(Dataset items)

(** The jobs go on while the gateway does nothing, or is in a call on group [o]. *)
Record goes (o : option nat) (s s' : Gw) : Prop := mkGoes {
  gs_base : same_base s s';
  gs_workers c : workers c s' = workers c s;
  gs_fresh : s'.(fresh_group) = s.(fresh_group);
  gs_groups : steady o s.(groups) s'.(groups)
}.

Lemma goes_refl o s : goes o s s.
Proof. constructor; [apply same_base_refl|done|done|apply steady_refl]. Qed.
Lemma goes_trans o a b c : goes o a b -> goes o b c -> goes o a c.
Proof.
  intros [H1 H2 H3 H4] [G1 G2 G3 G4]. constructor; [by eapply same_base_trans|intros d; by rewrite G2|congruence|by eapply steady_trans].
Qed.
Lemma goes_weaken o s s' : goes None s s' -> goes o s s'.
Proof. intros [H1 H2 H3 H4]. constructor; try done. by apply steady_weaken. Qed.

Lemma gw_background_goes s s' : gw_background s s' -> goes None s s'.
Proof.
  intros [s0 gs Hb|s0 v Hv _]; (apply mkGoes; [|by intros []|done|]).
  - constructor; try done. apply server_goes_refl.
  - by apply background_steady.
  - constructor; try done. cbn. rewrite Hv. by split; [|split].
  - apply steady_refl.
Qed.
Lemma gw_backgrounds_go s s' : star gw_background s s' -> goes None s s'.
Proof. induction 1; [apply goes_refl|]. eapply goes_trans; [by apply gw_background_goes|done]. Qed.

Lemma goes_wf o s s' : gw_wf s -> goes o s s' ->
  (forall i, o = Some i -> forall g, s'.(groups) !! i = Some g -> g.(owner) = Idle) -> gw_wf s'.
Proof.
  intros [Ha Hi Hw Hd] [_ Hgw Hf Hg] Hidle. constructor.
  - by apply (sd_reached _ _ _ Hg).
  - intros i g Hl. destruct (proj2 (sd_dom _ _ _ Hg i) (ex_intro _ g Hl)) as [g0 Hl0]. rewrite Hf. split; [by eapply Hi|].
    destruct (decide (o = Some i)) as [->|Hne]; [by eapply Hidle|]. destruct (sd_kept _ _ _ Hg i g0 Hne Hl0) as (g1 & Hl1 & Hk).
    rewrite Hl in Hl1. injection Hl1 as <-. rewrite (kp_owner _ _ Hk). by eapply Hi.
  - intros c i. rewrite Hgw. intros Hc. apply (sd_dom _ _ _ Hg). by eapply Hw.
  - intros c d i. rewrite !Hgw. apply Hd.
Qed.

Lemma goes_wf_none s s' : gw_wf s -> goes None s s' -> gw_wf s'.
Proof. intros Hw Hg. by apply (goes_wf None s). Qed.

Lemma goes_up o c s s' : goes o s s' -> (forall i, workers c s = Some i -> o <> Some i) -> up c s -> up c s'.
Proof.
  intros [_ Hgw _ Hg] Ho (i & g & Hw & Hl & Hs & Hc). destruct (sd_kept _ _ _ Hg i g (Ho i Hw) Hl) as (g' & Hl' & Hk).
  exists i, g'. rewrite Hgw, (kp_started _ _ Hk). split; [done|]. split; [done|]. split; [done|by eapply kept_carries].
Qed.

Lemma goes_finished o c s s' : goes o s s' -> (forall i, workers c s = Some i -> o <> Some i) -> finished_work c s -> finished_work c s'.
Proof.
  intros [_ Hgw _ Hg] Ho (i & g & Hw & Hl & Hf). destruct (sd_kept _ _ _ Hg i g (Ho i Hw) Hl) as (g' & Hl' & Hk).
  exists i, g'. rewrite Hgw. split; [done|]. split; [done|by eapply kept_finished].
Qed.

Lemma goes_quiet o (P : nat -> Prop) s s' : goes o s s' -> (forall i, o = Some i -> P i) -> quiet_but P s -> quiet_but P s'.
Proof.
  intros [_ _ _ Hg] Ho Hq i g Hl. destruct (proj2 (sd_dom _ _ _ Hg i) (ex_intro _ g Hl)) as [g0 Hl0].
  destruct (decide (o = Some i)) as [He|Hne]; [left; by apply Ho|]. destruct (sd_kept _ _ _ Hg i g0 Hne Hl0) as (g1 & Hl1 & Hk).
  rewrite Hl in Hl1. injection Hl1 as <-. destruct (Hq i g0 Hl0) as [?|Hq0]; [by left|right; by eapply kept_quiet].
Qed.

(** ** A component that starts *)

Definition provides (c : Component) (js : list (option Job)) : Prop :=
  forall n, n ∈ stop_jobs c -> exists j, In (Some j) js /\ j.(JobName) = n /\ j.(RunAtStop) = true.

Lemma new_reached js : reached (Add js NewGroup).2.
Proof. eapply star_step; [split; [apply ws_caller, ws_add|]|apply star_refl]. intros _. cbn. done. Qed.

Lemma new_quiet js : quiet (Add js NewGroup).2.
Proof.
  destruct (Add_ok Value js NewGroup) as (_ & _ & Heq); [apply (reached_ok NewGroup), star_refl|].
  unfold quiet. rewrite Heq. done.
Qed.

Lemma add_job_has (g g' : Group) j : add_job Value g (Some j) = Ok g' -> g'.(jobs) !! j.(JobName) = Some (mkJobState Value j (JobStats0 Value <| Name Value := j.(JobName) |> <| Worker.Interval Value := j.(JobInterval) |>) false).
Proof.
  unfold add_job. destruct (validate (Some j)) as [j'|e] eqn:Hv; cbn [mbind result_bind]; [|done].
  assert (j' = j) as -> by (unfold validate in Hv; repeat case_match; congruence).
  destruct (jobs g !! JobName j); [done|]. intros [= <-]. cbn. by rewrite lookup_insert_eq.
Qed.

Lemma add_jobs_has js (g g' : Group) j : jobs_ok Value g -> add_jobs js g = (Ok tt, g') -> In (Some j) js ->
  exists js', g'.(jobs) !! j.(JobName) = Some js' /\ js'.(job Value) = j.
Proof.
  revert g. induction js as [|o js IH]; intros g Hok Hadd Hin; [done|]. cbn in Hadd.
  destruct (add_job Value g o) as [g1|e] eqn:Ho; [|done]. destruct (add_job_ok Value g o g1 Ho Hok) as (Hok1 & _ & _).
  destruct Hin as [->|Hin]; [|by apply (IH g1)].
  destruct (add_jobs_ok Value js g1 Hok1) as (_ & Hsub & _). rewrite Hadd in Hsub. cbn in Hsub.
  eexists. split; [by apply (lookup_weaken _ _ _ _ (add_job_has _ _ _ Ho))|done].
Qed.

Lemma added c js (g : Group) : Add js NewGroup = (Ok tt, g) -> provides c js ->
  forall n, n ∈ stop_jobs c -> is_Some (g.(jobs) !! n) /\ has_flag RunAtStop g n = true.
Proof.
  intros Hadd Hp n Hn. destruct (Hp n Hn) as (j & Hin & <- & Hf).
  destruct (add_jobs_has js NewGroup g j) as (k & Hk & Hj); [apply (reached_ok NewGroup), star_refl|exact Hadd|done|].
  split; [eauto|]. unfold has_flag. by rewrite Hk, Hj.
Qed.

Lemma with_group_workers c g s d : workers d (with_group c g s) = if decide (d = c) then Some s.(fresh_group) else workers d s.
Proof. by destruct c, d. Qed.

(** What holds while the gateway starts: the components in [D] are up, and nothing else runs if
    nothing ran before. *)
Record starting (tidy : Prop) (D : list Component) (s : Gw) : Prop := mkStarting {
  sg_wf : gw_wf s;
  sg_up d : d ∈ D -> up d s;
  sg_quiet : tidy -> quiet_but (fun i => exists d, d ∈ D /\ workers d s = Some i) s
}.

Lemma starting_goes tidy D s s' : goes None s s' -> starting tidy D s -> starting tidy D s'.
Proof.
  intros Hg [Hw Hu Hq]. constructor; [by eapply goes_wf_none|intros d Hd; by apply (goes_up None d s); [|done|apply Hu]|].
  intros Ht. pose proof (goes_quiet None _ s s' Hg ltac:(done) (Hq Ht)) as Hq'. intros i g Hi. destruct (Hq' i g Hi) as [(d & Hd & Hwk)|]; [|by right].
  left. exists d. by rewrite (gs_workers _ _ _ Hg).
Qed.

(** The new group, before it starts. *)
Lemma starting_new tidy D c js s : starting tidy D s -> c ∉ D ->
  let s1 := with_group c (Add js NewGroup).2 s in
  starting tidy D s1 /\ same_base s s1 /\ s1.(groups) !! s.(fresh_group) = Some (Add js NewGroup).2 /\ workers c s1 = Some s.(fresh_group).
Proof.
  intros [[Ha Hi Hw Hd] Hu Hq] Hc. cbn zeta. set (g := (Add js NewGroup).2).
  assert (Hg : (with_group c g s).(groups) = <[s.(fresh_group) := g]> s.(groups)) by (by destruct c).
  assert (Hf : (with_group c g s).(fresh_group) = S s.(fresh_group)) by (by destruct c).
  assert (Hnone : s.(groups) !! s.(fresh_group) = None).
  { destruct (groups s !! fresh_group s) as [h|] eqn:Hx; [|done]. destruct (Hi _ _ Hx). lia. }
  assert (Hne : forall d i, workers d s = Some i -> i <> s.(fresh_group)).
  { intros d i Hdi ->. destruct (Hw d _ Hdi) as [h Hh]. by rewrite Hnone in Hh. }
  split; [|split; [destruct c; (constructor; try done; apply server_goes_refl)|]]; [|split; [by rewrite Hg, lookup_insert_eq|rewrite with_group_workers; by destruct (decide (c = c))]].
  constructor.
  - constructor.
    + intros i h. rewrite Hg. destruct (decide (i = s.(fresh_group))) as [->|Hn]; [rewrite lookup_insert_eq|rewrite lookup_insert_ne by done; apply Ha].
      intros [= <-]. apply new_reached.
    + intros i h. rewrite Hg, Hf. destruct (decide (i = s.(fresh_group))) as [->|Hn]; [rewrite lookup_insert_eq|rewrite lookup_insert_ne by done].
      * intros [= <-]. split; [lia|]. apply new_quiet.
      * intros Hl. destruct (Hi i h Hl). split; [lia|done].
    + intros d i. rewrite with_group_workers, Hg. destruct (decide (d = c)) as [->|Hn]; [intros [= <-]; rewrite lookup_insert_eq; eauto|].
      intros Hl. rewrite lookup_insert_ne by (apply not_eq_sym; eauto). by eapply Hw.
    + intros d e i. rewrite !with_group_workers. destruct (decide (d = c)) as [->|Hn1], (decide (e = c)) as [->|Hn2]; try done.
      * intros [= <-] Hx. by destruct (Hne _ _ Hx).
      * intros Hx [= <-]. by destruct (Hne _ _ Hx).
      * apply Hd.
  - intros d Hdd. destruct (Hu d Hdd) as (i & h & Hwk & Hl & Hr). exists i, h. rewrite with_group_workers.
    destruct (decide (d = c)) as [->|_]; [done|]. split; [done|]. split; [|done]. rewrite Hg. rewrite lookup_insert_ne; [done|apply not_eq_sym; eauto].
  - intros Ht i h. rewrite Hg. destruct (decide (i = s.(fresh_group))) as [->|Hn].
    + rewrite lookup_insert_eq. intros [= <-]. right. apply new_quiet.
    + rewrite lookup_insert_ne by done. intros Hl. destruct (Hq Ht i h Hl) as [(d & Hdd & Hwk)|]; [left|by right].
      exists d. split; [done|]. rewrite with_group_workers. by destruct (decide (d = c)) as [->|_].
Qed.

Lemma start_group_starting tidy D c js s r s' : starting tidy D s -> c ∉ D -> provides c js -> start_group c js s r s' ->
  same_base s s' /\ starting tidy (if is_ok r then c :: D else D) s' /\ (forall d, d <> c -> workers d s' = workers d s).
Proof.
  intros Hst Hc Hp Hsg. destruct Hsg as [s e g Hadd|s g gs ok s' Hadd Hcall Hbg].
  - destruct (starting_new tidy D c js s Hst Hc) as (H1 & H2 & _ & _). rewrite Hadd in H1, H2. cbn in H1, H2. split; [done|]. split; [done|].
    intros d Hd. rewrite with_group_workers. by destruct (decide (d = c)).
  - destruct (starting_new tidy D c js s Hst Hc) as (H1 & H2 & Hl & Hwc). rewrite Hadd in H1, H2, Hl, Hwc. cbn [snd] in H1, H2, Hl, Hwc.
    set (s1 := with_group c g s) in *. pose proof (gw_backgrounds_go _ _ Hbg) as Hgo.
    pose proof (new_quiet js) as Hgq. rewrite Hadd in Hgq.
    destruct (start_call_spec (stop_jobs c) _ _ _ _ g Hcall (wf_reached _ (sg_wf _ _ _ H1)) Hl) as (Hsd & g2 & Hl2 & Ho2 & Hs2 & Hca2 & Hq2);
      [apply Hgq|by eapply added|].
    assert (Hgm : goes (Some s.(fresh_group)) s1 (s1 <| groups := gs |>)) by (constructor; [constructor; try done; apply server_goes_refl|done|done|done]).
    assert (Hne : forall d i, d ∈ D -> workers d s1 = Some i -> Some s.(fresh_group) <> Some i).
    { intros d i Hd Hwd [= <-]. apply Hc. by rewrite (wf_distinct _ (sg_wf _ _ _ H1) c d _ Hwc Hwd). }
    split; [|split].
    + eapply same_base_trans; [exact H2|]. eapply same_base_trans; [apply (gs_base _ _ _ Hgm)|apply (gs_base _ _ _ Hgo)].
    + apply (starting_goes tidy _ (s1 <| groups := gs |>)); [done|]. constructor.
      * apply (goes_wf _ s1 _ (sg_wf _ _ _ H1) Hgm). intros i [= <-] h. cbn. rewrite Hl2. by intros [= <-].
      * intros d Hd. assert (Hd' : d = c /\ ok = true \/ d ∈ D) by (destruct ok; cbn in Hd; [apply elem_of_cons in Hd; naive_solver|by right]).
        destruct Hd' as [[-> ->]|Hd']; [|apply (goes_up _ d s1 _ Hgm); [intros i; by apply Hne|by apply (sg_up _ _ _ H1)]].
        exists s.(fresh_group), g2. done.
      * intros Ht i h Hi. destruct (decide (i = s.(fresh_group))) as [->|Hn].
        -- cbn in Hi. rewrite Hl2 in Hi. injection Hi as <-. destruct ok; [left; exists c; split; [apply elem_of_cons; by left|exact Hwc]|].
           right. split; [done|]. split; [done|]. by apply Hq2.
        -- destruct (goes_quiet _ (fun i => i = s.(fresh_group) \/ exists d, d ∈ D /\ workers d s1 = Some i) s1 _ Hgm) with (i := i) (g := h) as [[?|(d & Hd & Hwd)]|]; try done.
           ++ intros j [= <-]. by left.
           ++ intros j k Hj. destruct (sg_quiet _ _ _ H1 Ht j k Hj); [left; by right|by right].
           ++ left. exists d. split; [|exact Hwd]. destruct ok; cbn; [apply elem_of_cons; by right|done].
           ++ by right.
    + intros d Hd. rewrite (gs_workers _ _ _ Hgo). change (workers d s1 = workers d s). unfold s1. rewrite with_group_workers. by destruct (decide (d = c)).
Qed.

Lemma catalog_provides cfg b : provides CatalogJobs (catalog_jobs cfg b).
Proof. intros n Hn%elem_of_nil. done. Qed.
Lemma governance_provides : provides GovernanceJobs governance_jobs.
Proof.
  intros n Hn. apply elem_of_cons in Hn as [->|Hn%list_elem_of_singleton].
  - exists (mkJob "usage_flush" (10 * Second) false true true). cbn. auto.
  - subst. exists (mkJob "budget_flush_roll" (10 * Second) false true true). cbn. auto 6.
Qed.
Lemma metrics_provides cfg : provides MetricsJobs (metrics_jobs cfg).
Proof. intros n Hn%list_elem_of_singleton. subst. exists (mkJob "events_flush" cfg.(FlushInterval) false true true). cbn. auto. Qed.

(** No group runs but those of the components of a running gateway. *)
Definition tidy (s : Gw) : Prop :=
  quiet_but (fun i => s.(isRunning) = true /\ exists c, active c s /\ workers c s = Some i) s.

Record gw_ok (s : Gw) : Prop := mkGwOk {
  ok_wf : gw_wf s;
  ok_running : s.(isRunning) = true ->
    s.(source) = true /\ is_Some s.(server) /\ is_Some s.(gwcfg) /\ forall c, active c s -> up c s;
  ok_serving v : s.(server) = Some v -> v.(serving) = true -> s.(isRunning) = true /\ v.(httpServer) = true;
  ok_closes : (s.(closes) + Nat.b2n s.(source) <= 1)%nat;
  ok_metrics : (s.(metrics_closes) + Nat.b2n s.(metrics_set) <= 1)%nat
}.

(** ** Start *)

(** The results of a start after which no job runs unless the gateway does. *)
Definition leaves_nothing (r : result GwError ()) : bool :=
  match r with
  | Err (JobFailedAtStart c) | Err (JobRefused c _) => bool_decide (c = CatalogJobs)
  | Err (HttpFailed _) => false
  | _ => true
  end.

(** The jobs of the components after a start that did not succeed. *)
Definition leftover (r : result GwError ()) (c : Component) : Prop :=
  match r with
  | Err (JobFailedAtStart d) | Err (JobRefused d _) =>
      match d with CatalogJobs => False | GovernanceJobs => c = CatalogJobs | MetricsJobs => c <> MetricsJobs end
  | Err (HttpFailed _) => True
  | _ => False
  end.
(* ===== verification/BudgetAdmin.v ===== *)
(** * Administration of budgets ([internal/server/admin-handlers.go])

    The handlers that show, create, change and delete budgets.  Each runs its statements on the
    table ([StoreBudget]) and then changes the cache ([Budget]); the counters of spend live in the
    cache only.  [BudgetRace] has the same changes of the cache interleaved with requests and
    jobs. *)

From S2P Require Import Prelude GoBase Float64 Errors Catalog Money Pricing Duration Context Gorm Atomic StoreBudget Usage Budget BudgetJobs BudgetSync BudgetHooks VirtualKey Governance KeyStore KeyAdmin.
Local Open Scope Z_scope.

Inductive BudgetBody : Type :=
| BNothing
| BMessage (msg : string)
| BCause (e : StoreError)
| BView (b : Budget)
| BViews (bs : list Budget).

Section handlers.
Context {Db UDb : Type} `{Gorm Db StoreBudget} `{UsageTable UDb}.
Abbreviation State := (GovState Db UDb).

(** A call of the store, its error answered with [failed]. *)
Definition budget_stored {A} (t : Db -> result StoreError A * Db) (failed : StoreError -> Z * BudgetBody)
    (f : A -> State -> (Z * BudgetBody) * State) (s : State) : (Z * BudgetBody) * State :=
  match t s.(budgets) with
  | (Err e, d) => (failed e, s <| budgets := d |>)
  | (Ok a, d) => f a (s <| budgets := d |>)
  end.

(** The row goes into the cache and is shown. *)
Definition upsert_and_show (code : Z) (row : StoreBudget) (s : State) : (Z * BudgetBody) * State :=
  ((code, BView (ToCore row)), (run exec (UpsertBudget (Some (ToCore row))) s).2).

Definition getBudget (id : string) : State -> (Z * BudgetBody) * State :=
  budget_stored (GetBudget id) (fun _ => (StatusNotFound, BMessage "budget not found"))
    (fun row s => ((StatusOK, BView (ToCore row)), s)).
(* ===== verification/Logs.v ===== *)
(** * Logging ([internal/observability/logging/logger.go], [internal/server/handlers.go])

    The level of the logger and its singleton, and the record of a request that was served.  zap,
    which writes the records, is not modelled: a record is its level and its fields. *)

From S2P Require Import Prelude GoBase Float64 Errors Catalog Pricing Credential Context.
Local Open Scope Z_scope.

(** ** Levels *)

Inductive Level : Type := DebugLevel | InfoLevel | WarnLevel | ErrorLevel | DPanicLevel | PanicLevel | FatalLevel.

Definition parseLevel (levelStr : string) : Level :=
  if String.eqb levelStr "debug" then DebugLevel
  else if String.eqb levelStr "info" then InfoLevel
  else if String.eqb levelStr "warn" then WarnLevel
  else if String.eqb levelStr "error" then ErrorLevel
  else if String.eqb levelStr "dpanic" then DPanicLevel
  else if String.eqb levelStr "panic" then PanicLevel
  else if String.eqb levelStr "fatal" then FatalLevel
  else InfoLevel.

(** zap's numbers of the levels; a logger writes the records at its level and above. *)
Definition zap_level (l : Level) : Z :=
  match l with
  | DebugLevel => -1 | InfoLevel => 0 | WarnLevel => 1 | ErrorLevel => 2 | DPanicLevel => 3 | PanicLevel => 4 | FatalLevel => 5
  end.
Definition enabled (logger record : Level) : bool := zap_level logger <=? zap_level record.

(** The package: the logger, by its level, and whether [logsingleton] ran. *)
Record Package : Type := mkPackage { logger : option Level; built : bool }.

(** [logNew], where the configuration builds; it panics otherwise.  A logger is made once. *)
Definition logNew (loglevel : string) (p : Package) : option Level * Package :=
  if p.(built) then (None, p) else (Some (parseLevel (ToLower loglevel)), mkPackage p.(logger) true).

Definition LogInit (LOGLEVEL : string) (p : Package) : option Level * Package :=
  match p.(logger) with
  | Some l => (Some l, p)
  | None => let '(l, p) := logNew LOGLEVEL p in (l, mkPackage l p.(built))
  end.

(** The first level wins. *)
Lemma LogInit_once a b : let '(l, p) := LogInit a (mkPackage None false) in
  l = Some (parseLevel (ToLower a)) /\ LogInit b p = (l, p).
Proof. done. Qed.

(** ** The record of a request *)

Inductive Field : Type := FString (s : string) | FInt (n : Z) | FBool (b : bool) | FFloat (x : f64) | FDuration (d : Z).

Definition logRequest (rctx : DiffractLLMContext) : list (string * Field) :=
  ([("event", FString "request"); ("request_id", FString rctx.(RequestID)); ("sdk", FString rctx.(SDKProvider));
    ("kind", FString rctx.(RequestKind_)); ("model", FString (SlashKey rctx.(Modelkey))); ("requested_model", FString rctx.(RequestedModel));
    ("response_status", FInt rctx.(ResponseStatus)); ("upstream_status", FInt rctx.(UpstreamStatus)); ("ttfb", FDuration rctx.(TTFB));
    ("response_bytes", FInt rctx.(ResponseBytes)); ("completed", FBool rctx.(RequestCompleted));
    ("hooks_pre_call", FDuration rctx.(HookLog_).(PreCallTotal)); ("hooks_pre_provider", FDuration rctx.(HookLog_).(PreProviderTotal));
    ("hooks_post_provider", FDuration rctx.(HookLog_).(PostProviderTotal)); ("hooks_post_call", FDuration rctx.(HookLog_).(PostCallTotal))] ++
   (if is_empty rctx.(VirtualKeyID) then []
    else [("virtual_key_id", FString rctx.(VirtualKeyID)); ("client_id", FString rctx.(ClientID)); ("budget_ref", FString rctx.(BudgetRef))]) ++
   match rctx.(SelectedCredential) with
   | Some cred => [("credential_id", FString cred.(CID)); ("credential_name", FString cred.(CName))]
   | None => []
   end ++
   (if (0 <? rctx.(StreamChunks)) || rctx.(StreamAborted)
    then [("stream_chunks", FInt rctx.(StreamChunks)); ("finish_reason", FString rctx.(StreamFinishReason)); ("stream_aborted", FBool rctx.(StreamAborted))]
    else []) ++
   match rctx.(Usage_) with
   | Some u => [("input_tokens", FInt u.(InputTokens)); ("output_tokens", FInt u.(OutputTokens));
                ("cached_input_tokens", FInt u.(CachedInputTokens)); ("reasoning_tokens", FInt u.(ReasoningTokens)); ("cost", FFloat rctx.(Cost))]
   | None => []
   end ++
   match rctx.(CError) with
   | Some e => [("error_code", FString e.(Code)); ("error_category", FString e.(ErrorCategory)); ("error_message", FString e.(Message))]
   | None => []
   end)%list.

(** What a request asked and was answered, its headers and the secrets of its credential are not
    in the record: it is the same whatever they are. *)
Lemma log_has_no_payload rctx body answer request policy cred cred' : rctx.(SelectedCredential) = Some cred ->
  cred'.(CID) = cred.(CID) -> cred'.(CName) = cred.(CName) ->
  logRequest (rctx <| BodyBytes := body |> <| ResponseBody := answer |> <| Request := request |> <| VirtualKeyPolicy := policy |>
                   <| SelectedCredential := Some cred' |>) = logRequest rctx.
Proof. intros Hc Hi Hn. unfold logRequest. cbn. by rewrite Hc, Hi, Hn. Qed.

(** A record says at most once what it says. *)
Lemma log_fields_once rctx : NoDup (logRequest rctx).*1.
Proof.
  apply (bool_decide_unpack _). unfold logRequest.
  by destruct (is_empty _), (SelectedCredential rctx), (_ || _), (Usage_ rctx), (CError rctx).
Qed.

Task item: Would you set down, word for word, the lines from the opening of the entries above through the line with "Lemma goes_refl o s : goes o s s.", both included, and no others?

Result of the task:
(** The jobs go on while the gateway does nothing, or is in a call on group [o]. *)
Record goes (o : option nat) (s s' : Gw) : Prop := mkGoes {
  gs_base : same_base s s';
  gs_workers c : workers c s' = workers c s;
  gs_fresh : s'.(fresh_group) = s.(fresh_group);
  gs_groups : steady o s.(groups) s'.(groups)
}.

Lemma goes_refl o s : goes o s s.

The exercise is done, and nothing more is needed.